Attempt To Repeal Motorcycle Helmet Law In Michigan Finds Little Support
A recent poll has found that the majority of voters in Michigan
oppose a proposed repeal of the state's decades-old motorcycle
helmet law, despite repeated attempts to pass the measure
The survey, conducted by the Marketing Research Group. at the behest of AAA Michigan, spoke to more than 600 voters who considered themselves "likely" to visit the polls on election day. Of that number, 84 percent said that the state should not repeal the helmet law, with just 16 percent in favor of repeal.
Despite the support for the law to stay in affect, AAA Michigan director Jack Peet told United Press International that state legislators attempt to repeal it every year. This year, two bills are currently up for deliberation. One bill, currently being discussed in the state senate, would allow riders over 21 to skip the helmet if they pass a safety course or have had their motorcycle endorsement for two years.

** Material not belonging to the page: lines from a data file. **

(* ===== verification/Concurrency.v ===== *)
(** * Concurrency groups: holders, keys and decisions

    The holders of a concurrency group and their rows, the keys of groups, the
    order of the events that trigger runs and the queue modes
    ([crates/preloop-runner-server/src/concurrency.rs]), and the admission
    decisions of [control/logic.rs].

    A run id is a [Uuid]; its type, its text and its parser are those of the
    [uuid] crate and parameters here. *)
From S2P Require Export TokenPermissions.

Inductive Holder (RunId : Type) : Type :=
| HRun (run : RunId)
| HJob (run : RunId) (job : string)
| HJobSet (run : RunId) (jobs : gset string).
Arguments HRun {RunId} run.
Arguments HJob {RunId} run job.
Arguments HJobSet {RunId} run jobs.

#[export] Instance Holder_eq_dec {RunId} `{EqDecision RunId} : EqDecision (Holder RunId).
Proof. solve_decision. Defined.

Inductive ConcurrencyQueue : Type := Single | Max.

#[export] Instance ConcurrencyQueue_eq_dec : EqDecision ConcurrencyQueue.
Proof. solve_decision. Defined.

Section holders.
Context {RunId : Type} `{EqDecision RunId}.
Implicit Types (h : Holder RunId) (r : RunId).

Definition holder_run h : RunId :=
  match h with HRun r | HJob r _ | HJobSet r _ => r end.

Definition contains_job h r (job : string) : bool :=
  match h with
  | HRun r' => bool_decide (r' = r)
  | HJob r' job' => bool_decide (r' = r) && str_eqb job' job
  | HJobSet r' jobs => bool_decide (r' = r) && bool_decide (job ∈ jobs)
  end.

Definition is_run_holder h r : bool :=
  match h with
  | HRun r' | HJobSet r' _ => bool_decide (r' = r)
  | HJob _ _ => false
  end.

(** The jobs a run knows, with their status. *)
Definition holder_is_terminal h (jobs : gmap string ExecutionStatus) : bool :=
  let terminal job := match jobs !! job with Some s => is_terminal s | None => false end in
  match h with
  | HRun _ => forallb (λ '(_, s), is_terminal s) (map_to_list jobs)
  | HJob _ job => terminal job
  | HJobSet _ members => forallb terminal (btree_set_elems members)
  end.

(** ** Rows *)

Variables (run_to_string : RunId → string) (run_from_str : string → option RunId).
Context {num : Type} `{JsonCodec num}.

Record HolderRow : Type := mkHolderRow {
  hr_kind : string;
  hr_run_id : string;
  hr_job_id : option string;
  hr_job_ids : string;
}.

Definition holder_row h : HolderRow :=
  match h with
  | HRun r => mkHolderRow "run" (run_to_string r) None "[]"
  | HJob r job => mkHolderRow "job" (run_to_string r) (Some job) "[]"
  | HJobSet r jobs =>
      mkHolderRow "jobset" (run_to_string r) None
        (json_to_string (JArray ((JString : string → value num) <$> btree_set_elems jobs)))
  end.

(** [serde_json::from_str::<Vec<String>>]. *)
Definition strings_from_json (text : string) : option (list string) :=
  match json_from_str text : result string (value num) with
  | Ok (JArray vs) => mapM as_str vs
  | _ => None
  end.

Definition holder_from_row (row : HolderRow) : option (Holder RunId) :=
  r ← run_from_str (hr_run_id row);
  if str_eqb (hr_kind row) "run" then Some (HRun r)
  else if str_eqb (hr_kind row) "job" then HJob r <$> hr_job_id row
  else if str_eqb (hr_kind row) "jobset" then
    (λ ids, HJobSet r (list_to_set ids)) <$> strings_from_json (hr_job_ids row)
  else None.

End holders.

Definition queue_mode_row (queue : ConcurrencyQueue) : string :=
  match queue with Single => "single" | Max => "max" end.

Definition queue_mode_from_row (mode : string) : ConcurrencyQueue :=
  if str_eqb mode "max" then Max else Single.

(** ** Keys *)

Definition concurrency_key (repo group : string) : string * string :=
  (to_ascii_lowercase repo, to_ascii_lowercase group).

Definition TIER_KEY_SEP : ascii := "031".

(** [repo.rsplit(sep).next()]: the text after the last separator. *)
Fixpoint after_last (sep : ascii) (s : string) (bare : string) : string :=
  match s with
  | EmptyString => bare
  | String a r => after_last sep r (if decide (a = sep) then r else bare)
  end.

Definition concurrency_key_for_tier (repo group : string) (tier : option TrustTier) : string * string :=
  let '(repo, group) := concurrency_key (after_last TIER_KEY_SEP repo repo) group in
  match tier with
  | None => (repo, group)
  | Some tier => (concurrency_namespace tier +:+ String TIER_KEY_SEP repo, group)
  end.

(** ** The order of events *)

Record EventOrder : Type := mkOrder { scope : string; at_seconds : Z }.

Definition is_older_than (a b : EventOrder) : bool :=
  str_eqb (scope a) (scope b) && (at_seconds a <? at_seconds b)%Z.

Section event_order.
Context {num : Type} `{NumberOps num}.
Abbreviation json := (value num).

(** [DateTime::parse_from_rfc3339(text).timestamp()] of the [chrono] crate. *)
Variable rfc3339_seconds : string → option Z.

Definition value_i64 (v : json) : option Z := match v with JNumber n => as_i64 n | _ => None end.
Definition value_u64 (v : json) : option Z := match v with JNumber n => as_u64 n | _ => None end.

Definition option_or {A} (o p : option A) : option A := match o with Some _ => o | None => p end.

Definition unix_seconds (v : json) : option Z :=
  option_or (value_i64 v) (as_str v ≫= rfc3339_seconds).

(** First timestamp present among the fields of the object. *)
Fixpoint first_at (object : json) (fields : list string) : option Z :=
  match fields with
  | [] => None
  | field :: fields => option_or (value_get field object ≫= unix_seconds) (first_at object fields)
  end.

Definition event_number (object : json) : option Z := value_get "number" object ≫= value_u64.

Definition order (scope : string) (at_seconds : Z) : option EventOrder := Some (mkOrder scope at_seconds).

Definition created_or_updated : list string := ["updated_at"; "created_at"].

Definition pull_request_scope (repository : string) (number : Z) : string :=
  "pull_request:" +:+ repository +:+ "#" +:+ pretty number.

Definition numbered_scope (kind repository : string) (number : Z) : string :=
  kind +:+ ":" +:+ repository +:+ "#" +:+ pretty number.

Definition branch_scope (repository branch : string) : string :=
  "branch:" +:+ repository +:+ ":" +:+ branch.

Definition review_time (payload : json) : option Z :=
  option_or (value_get "review" payload ≫= λ v, first_at v ["submitted_at"; "updated_at"])
            (value_get "comment" payload ≫= λ v, first_at v created_or_updated).

Definition event_order (event repository : string) (payload : json) : option EventOrder :=
  let named := str_eqb event in
  if named "push" then
    at_ ← (r ← value_get "repository" payload; value_get "pushed_at" r) ≫= unix_seconds;
    order ("push:" +:+ repository) at_
  else if named "pull_request" || named "pull_request_target" then
    pull_request ← value_get "pull_request" payload;
    number ← option_or (event_number payload) (event_number pull_request);
    at_ ← first_at pull_request ["updated_at"];
    order (pull_request_scope repository number) at_
  else if named "pull_request_review" || named "pull_request_review_comment" then
    pull_request ← value_get "pull_request" payload;
    number ← event_number pull_request;
    at_ ← option_or (review_time payload) (first_at pull_request ["updated_at"]);
    order (pull_request_scope repository number) at_
  else if named "issue_comment" then
    issue ← value_get "issue" payload;
    n ← event_number issue;
    comment ← value_get "comment" payload;
    at_ ← first_at comment created_or_updated;
    order (if bool_decide (is_Some (value_get "pull_request" issue)) then pull_request_scope repository n
           else numbered_scope "issue" repository n) at_
  else if named "issues" then
    issue ← value_get "issue" payload;
    n ← event_number issue;
    at_ ← first_at issue created_or_updated;
    order (numbered_scope "issue" repository n) at_
  else if named "discussion" || named "discussion_comment" then
    discussion ← value_get "discussion" payload;
    n ← event_number discussion;
    at_ ← option_or (value_get "comment" payload ≫= λ v, first_at v created_or_updated)
                    (first_at discussion created_or_updated);
    order (numbered_scope "discussion" repository n) at_
  else if named "milestone" then
    milestone ← value_get "milestone" payload;
    n ← event_number milestone;
    at_ ← first_at milestone created_or_updated;
    order (numbered_scope "milestone" repository n) at_
  else if named "deployment" || named "deployment_status" then
    deployment ← value_get "deployment" payload;
    environment ← option_or (value_get "deployment_status" payload ≫= value_get "environment")
                            (value_get "environment" deployment);
    environment ← as_str environment;
    at_ ← match value_get "deployment_status" payload with
          | Some status => first_at status created_or_updated
          | None => first_at deployment created_or_updated
          end;
    order ("deployment:" +:+ repository +:+ ":" +:+ environment) at_
  else if named "workflow_run" || named "check_suite" then
    subject ← value_get event payload;
    branch ← value_get "head_branch" subject ≫= as_str;
    at_ ← first_at subject created_or_updated;
    order (branch_scope repository branch) at_
  else if named "check_run" then
    run ← value_get "check_run" payload;
    branch ← (s ← value_get "check_suite" run; value_get "head_branch" s) ≫= as_str;
    at_ ← first_at run ["completed_at"; "started_at"];
    order (branch_scope repository branch) at_
  else if named "release" then
    release ← value_get "release" payload;
    at_ ← first_at release ["published_at"; "created_at"];
    order ("release:" +:+ repository) at_
  else None.

End event_order.

(** ** Admission *)

Section admission.
Context {RunId : Type} `{EqDecision RunId}.

Record ConcurrencyRow : Type := mkConcurrencyRow {
  cr_group : string;
  cr_run_id : RunId;
  cr_job_id : option string;
  cr_wait_id : N;
  cr_cancel_in_progress : bool;
}.

Inductive ConcurrencyAdmission : Type :=
| AdmissionAcquired
| Waiting
| CancelCurrent (row : ConcurrencyRow)
| AdmissionCancelled.

Definition concurrency_admission (arrival : ConcurrencyRow) (holder : option ConcurrencyRow) :
    ConcurrencyAdmission :=
  match holder with
  | None => AdmissionAcquired
  | Some current =>
      if cr_cancel_in_progress arrival then
        if bool_decide (cr_run_id current = cr_run_id arrival) then AdmissionAcquired else CancelCurrent current
      else Waiting
  end.

(** [min_by_key] keeps the first of equal minima. *)
Definition concurrency_fifo_promotion (waiters : list ConcurrencyRow) : option ConcurrencyRow :=
  foldl (λ best w, match best with
                   | Some b => if (cr_wait_id w <? cr_wait_id b)%N then Some w else Some b
                   | None => Some w
                   end) None waiters.

Definition MAX_CONCURRENCY_WAITERS : nat := 100.

Record ConcurrencyQueueDecision : Type := mkQueueDecision {
  cancel_pending : list ConcurrencyRow;
  cancel_arrival : bool;
  park_arrival : bool;
}.

Definition concurrency_queue_decision (mode : ConcurrencyQueue) (existing : list ConcurrencyRow) :
    ConcurrencyQueueDecision :=
  match mode with
  | Single => mkQueueDecision existing false true
  | Max =>
      if MAX_CONCURRENCY_WAITERS <=? length existing then mkQueueDecision [] true false
      else mkQueueDecision [] false true
  end.

End admission.
Arguments ConcurrencyRow : clear implicits.
Arguments ConcurrencyAdmission : clear implicits.
Arguments ConcurrencyQueueDecision : clear implicits.

(** ** Tier keys *)

(** The characters of a string contain no separator. *)
Fixpoint separator_free (sep : ascii) (s : string) : bool :=
  match s with
  | EmptyString => true
  | String a r => negb (bool_decide (a = sep)) && separator_free sep r
  end.

Lemma after_last_none sep s bare : separator_free sep s = true → after_last sep s bare = bare.
Proof.
  revert bare. induction s as [|a s IH]; intros bare; simpl; [done|].
  destruct (decide (a = sep)) as [->|Ha]; [by rewrite bool_decide_true|].
  rewrite bool_decide_false by done. apply IH.
Qed.

Lemma after_last_free sep s bare :
  separator_free sep bare = true ∨ separator_free sep s = false →
  separator_free sep (after_last sep s bare) = true.
Proof.
  revert bare. induction s as [|a s IH]; intros bare; simpl; [naive_solver|].
  intros Hor. apply IH. destruct (decide (a = sep)) as [->|Ha].
  - destruct (separator_free sep s); auto.
  - by rewrite bool_decide_false in Hor.
Qed.

Lemma bare_free sep s : separator_free sep (after_last sep s s) = true.
Proof. apply after_last_free. destruct (separator_free sep s); auto. Qed.

Lemma lower_separator a : lower_ascii a = TIER_KEY_SEP → a = TIER_KEY_SEP.
Proof. destruct a as [[] [] [] [] [] [] [] []]; vm_compute; congruence. Qed.

Lemma lower_free s : separator_free TIER_KEY_SEP s = true → separator_free TIER_KEY_SEP (to_ascii_lowercase s) = true.
Proof.
  unfold to_ascii_lowercase. induction s as [|a s IH]; cbn [separator_free string_map]; [done|].
  intros [Ha Hs]%andb_prop. rewrite IH by done. rewrite andb_true_r.
  apply negb_true_iff, bool_decide_eq_false_2. apply negb_true_iff, bool_decide_eq_false_1 in Ha.
  intros Hl. by apply Ha, lower_separator.
Qed.

Lemma lower_idempotent s : to_ascii_lowercase (to_ascii_lowercase s) = to_ascii_lowercase s.
Proof.
  unfold to_ascii_lowercase. induction s as [|a s IH]; cbn [string_map]; [done|]. rewrite IH. f_equal.
  destruct a as [[] [] [] [] [] [] [] []]; reflexivity.
Qed.

(** The repository part of a key, under its tier. *)
Definition tier_repo (bare : string) (tier : option TrustTier) : string :=
  match tier with
  | None => bare
  | Some t => concurrency_namespace t +:+ String TIER_KEY_SEP bare
  end.

Lemma tier_repo_bare bare tier :
  separator_free TIER_KEY_SEP bare = true →
  after_last TIER_KEY_SEP (tier_repo bare tier) (tier_repo bare tier) = bare.
Proof. intros Hb. destruct tier as [[]|]; simpl; by apply after_last_none. Qed.

Lemma tier_repo_inj bare bare' tier tier' :
  separator_free TIER_KEY_SEP bare = true → separator_free TIER_KEY_SEP bare' = true →
  tier_repo bare tier = tier_repo bare' tier' → tier = tier' ∧ bare = bare'.
Proof.
  intros Hb Hb' Heq. assert (bare = bare') as <-.
  { by rewrite <-(tier_repo_bare bare tier Hb), <-(tier_repo_bare bare' tier' Hb'), Heq. }
  split; [|done]. assert (∀ t, tier_repo bare (Some t) ≠ bare) as Hne.
  { intros t Ht. rewrite <-Ht in Hb. revert Hb. clear. by destruct t. }
  destruct tier as [t|], tier' as [t'|]; [|by apply Hne in Heq|by symmetry in Heq; apply Hne in Heq|done].
  destruct t, t'; first [done|by inversion Heq].
Qed.

Lemma key_for_tier_repo repo group tier :
  concurrency_key_for_tier repo group tier =
  (tier_repo (to_ascii_lowercase (after_last TIER_KEY_SEP repo repo)) tier, to_ascii_lowercase group).
Proof. unfold concurrency_key_for_tier, concurrency_key. by destruct tier. Qed.

(** Rekeying an already namespaced key is the same as keying its repository,
    and keys of different trust tiers, or of a tier and of none, never meet. *)
Theorem tier_keys_isolated repo group tier :
  (∀ tier', let k := concurrency_key_for_tier repo group tier in
            concurrency_key_for_tier k.1 k.2 tier' = concurrency_key_for_tier repo group tier') ∧
  (∀ repo' group' tier',
     concurrency_key_for_tier repo group tier = concurrency_key_for_tier repo' group' tier' →
     tier = tier' ∧
     concurrency_key_for_tier repo group None = concurrency_key_for_tier repo' group' None).
Proof.
  assert (∀ r, separator_free TIER_KEY_SEP (to_ascii_lowercase (after_last TIER_KEY_SEP r r)) = true) as Hfree
    by (intros r; apply lower_free, bare_free).
  split.
  - intros tier'. cbv zeta. rewrite !key_for_tier_repo. cbn [fst snd]. by rewrite tier_repo_bare, !lower_idempotent by apply Hfree.
  - intros repo' group' tier'. rewrite !key_for_tier_repo. intros [= Heq Hg].
    apply tier_repo_inj in Heq as [-> Hbare]; [|apply Hfree..]. split; [done|]. simpl. by rewrite Hbare, Hg.
Qed.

The second bill, in the Michigan House, allows riders to leave their motorcycle helmet on the shelf if they're backed by a $20,000 insurance policy.
"We strongly oppose both bills," Peet told the news source. "Twenty-thousand dollars in medical coverage would barely touch the amount of medical costs resulting from these types of motorcycle accidents. These proposals will result in increased motorcycle fatalities and injuries, and higher costs for all motorists."
Attempts to get rid of the law have failed in the past, as the mandatory motorcycle helmet requirement in Michigan has been around for more than 40 years.